Please print the entries below exactly, from the line with "argon2id m t" through the line with "Definition aead_nonce_len (alg", including both of those lines and leaving out all others.

Collected data entries
....................

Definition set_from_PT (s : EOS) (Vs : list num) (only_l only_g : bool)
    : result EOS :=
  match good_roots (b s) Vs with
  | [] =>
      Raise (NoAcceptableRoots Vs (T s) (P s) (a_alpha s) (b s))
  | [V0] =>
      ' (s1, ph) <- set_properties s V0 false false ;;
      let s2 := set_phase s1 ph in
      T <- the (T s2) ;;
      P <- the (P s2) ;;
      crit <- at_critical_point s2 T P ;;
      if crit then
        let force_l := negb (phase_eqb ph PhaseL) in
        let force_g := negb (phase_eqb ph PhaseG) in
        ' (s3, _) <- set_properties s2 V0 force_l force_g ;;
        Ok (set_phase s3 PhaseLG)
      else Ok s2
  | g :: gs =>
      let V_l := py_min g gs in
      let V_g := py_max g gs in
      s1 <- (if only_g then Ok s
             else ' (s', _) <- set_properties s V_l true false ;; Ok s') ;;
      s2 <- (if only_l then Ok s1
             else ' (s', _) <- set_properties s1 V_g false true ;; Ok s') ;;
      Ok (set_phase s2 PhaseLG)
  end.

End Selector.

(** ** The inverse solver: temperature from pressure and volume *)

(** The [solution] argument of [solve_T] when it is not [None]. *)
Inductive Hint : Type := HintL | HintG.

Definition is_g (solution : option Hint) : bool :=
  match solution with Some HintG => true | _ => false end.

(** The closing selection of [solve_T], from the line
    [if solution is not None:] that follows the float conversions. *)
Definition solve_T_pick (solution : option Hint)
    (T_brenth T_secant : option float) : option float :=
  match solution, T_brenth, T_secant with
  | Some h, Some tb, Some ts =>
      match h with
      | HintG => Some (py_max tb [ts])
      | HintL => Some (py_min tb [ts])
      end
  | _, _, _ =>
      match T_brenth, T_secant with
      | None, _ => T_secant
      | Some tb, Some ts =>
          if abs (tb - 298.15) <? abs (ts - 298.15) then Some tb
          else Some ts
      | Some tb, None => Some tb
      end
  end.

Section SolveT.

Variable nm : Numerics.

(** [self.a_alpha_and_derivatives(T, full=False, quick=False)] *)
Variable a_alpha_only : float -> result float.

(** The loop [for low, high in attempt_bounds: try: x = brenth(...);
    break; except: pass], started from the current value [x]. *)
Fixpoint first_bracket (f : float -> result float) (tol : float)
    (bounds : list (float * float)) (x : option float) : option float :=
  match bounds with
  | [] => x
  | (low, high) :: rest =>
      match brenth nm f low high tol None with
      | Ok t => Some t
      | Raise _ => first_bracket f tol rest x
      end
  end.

....................

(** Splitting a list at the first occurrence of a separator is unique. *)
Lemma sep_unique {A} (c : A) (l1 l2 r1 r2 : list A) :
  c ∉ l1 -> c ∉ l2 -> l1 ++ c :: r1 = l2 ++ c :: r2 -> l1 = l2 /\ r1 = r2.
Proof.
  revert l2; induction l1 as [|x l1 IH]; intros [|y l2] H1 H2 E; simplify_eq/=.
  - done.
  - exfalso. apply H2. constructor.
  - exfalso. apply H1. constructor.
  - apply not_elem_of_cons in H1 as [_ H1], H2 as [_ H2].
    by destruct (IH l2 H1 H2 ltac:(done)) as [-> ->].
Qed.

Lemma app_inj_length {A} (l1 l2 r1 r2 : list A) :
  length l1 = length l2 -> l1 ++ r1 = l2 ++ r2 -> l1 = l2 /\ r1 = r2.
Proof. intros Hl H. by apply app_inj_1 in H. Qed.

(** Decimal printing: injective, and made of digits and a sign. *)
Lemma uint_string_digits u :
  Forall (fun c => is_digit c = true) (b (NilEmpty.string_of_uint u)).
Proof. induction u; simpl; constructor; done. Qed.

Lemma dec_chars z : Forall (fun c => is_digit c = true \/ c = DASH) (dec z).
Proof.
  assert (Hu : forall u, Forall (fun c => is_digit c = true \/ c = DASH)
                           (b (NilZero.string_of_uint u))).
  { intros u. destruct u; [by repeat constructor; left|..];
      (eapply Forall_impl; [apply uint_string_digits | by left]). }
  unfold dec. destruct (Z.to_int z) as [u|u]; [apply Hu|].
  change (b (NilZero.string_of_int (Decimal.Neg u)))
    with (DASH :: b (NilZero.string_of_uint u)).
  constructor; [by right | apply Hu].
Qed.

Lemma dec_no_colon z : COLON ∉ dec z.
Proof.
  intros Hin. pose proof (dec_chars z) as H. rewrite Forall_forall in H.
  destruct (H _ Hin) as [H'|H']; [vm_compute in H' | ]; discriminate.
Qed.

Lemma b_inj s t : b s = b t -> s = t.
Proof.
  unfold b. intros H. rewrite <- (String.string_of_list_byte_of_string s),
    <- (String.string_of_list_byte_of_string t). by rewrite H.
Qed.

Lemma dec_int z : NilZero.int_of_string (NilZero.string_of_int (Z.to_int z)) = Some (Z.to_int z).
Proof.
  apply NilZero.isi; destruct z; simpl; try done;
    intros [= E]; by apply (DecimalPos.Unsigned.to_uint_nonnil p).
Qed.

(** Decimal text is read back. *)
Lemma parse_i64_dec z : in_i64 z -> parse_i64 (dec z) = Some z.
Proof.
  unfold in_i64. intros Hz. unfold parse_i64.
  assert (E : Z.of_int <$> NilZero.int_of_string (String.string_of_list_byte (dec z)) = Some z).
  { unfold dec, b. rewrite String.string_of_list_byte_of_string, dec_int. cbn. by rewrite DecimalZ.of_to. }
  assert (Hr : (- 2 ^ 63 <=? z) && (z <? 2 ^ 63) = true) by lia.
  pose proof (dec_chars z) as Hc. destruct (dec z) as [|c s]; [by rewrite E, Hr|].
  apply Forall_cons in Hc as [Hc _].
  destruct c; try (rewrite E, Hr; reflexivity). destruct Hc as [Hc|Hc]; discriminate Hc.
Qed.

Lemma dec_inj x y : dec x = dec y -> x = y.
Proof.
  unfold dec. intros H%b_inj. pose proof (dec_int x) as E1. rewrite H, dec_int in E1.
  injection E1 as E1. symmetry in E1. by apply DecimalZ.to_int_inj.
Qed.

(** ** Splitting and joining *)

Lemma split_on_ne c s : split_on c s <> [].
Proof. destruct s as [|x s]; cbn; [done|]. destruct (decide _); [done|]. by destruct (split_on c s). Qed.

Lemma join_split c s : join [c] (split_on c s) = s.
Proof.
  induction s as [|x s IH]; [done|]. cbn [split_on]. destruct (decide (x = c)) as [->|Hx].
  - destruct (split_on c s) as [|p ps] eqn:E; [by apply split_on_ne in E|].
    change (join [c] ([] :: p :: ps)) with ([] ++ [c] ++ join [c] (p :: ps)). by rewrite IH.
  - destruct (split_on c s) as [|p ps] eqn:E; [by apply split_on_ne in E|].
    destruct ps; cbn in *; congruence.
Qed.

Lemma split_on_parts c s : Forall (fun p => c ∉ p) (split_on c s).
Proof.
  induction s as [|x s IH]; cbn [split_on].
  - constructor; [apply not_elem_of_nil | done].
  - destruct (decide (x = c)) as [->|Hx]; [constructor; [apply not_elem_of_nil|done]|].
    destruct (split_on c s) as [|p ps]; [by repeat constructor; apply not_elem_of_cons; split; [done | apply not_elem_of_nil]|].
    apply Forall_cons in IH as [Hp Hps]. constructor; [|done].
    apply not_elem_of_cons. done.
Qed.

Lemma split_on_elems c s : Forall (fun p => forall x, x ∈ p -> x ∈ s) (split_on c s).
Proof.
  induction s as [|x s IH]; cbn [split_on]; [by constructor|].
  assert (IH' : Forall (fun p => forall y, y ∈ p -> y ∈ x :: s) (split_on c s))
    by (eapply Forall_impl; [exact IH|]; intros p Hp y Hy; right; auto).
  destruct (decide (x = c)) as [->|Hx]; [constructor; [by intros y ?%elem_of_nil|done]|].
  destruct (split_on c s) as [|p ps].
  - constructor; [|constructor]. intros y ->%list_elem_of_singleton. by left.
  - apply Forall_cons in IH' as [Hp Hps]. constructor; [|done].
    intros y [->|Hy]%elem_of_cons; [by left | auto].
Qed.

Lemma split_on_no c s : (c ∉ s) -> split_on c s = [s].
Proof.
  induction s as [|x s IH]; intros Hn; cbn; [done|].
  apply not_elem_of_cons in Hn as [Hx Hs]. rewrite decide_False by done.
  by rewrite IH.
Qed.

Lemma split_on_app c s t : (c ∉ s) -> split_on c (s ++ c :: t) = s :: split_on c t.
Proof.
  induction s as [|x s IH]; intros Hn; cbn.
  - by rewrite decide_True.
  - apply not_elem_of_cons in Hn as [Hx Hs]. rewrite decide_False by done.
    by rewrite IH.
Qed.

....................

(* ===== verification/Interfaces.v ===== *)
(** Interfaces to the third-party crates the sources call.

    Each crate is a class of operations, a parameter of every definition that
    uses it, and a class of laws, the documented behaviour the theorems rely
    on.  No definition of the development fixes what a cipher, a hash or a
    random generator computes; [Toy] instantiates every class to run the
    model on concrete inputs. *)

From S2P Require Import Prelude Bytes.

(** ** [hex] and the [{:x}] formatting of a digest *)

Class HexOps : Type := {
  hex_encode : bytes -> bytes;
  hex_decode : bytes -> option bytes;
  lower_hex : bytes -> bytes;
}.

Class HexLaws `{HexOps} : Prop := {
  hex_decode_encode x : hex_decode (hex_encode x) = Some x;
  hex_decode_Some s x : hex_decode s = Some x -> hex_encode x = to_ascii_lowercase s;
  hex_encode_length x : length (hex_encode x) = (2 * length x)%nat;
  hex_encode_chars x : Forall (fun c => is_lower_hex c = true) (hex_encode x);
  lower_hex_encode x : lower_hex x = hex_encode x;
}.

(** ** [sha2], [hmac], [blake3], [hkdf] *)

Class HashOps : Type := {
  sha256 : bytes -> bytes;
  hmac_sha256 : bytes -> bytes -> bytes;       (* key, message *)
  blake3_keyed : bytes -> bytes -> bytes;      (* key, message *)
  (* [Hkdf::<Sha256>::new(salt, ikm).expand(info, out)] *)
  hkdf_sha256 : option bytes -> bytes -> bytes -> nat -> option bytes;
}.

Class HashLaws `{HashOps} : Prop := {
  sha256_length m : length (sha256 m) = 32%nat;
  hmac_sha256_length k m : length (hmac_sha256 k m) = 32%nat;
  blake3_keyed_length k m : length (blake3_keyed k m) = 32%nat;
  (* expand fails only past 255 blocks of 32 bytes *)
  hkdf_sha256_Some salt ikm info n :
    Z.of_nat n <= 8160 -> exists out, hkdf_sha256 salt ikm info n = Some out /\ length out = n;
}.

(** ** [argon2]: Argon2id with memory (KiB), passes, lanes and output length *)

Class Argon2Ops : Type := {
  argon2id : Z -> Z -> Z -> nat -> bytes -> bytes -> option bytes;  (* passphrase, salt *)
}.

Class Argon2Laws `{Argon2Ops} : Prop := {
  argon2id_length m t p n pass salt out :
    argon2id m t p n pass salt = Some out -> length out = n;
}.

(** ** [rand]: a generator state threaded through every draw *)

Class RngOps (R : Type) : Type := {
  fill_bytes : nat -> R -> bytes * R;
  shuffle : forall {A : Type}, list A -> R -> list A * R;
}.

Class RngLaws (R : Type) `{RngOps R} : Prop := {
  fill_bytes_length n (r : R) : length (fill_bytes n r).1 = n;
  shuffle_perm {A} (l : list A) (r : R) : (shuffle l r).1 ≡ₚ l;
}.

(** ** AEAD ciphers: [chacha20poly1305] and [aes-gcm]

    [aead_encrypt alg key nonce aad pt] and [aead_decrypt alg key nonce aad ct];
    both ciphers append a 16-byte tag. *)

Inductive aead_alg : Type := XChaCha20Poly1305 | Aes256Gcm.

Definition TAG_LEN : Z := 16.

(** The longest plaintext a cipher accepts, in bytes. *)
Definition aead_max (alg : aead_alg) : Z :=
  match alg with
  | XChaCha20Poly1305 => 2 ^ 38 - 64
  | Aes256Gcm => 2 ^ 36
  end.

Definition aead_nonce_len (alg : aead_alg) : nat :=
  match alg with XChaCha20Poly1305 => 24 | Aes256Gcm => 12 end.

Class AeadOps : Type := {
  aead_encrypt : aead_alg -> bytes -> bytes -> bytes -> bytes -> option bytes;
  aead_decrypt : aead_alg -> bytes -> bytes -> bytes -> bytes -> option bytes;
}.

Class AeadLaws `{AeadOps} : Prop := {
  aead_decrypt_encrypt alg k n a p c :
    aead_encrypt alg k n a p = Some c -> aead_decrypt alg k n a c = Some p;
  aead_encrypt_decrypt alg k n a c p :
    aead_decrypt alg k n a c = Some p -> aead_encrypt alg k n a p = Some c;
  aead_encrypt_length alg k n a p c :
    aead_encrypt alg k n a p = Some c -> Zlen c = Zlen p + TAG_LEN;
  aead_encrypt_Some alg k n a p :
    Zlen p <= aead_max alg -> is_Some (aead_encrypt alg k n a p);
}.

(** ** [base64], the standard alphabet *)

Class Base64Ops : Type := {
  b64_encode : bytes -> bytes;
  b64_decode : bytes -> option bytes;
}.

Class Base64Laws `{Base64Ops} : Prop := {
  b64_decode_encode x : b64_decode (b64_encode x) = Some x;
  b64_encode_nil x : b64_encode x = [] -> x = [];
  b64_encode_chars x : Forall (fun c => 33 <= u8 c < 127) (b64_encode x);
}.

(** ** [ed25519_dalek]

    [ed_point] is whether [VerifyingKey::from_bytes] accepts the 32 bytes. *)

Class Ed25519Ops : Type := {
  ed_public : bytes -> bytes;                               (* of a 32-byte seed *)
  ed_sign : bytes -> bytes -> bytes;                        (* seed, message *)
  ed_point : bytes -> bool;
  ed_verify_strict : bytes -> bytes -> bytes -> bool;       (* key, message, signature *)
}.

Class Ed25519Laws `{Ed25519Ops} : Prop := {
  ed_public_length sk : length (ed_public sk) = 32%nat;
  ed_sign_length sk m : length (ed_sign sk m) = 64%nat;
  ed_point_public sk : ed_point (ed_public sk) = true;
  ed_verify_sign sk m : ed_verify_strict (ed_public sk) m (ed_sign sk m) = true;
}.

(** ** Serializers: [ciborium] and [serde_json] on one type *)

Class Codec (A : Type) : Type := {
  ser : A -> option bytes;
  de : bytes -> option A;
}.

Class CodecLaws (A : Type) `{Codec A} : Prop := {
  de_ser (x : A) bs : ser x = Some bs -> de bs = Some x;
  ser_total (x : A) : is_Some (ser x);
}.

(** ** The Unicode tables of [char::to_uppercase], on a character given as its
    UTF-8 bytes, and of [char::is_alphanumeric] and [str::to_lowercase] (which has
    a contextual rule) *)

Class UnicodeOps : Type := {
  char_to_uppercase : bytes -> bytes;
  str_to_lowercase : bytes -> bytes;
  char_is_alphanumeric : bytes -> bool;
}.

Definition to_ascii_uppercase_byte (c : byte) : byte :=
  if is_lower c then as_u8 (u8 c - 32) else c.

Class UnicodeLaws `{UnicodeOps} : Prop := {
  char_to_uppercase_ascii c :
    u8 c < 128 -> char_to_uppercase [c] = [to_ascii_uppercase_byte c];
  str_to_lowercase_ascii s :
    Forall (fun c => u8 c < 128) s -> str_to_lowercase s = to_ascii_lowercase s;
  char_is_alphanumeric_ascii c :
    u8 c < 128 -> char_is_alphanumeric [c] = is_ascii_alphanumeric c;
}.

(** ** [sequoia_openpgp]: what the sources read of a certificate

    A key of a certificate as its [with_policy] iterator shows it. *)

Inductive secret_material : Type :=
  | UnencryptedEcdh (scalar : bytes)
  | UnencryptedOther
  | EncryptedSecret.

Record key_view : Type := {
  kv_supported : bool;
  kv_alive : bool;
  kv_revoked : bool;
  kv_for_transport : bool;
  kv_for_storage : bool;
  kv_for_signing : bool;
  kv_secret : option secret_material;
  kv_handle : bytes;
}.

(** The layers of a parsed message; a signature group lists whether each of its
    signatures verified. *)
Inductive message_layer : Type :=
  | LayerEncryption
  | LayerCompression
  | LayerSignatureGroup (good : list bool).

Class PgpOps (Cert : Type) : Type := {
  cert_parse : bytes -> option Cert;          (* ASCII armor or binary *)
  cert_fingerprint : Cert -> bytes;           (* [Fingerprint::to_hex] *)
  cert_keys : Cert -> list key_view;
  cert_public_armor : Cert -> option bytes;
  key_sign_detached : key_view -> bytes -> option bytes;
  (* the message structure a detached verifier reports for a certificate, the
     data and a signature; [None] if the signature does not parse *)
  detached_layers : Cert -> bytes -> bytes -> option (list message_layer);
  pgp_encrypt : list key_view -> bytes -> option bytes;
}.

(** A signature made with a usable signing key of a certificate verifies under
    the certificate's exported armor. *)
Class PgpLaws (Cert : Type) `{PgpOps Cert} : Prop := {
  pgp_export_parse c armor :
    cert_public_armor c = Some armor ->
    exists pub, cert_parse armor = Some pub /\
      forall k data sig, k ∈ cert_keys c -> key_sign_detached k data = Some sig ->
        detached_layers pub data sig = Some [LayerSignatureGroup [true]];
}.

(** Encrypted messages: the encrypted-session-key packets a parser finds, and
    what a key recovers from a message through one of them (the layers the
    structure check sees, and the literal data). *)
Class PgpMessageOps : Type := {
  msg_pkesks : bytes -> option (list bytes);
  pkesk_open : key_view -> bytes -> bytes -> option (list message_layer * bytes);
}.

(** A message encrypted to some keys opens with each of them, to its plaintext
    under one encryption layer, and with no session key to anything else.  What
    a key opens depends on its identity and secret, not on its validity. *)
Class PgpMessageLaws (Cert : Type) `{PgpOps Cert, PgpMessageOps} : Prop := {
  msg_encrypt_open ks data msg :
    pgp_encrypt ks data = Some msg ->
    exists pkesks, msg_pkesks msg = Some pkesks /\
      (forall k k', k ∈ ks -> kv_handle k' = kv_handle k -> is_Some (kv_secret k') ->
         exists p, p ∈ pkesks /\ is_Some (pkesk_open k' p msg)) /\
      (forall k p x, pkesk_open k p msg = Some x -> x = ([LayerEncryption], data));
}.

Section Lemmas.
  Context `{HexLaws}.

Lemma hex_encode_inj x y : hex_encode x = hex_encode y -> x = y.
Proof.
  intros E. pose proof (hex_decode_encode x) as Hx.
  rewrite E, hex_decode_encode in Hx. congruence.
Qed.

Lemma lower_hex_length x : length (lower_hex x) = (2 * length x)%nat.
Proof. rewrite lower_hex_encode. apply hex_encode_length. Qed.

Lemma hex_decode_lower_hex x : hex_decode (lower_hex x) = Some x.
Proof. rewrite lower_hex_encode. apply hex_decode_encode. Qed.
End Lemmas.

....................

◆ **ANSWER AREA**:
    argon2id m t p n pass salt = Some out -> length out = n;
}.

(** ** [rand]: a generator state threaded through every draw *)

Class RngOps (R : Type) : Type := {
  fill_bytes : nat -> R -> bytes * R;
  shuffle : forall {A : Type}, list A -> R -> list A * R;
}.

Class RngLaws (R : Type) `{RngOps R} : Prop := {
  fill_bytes_length n (r : R) : length (fill_bytes n r).1 = n;
  shuffle_perm {A} (l : list A) (r : R) : (shuffle l r).1 ≡ₚ l;
}.

(** ** AEAD ciphers: [chacha20poly1305] and [aes-gcm]

    [aead_encrypt alg key nonce aad pt] and [aead_decrypt alg key nonce aad ct];
    both ciphers append a 16-byte tag. *)

Inductive aead_alg : Type := XChaCha20Poly1305 | Aes256Gcm.

Definition TAG_LEN : Z := 16.

(** The longest plaintext a cipher accepts, in bytes. *)
Definition aead_max (alg : aead_alg) : Z :=
  match alg with
  | XChaCha20Poly1305 => 2 ^ 38 - 64
  | Aes256Gcm => 2 ^ 36
  end.

Definition aead_nonce_len (alg : aead_alg) : nat :=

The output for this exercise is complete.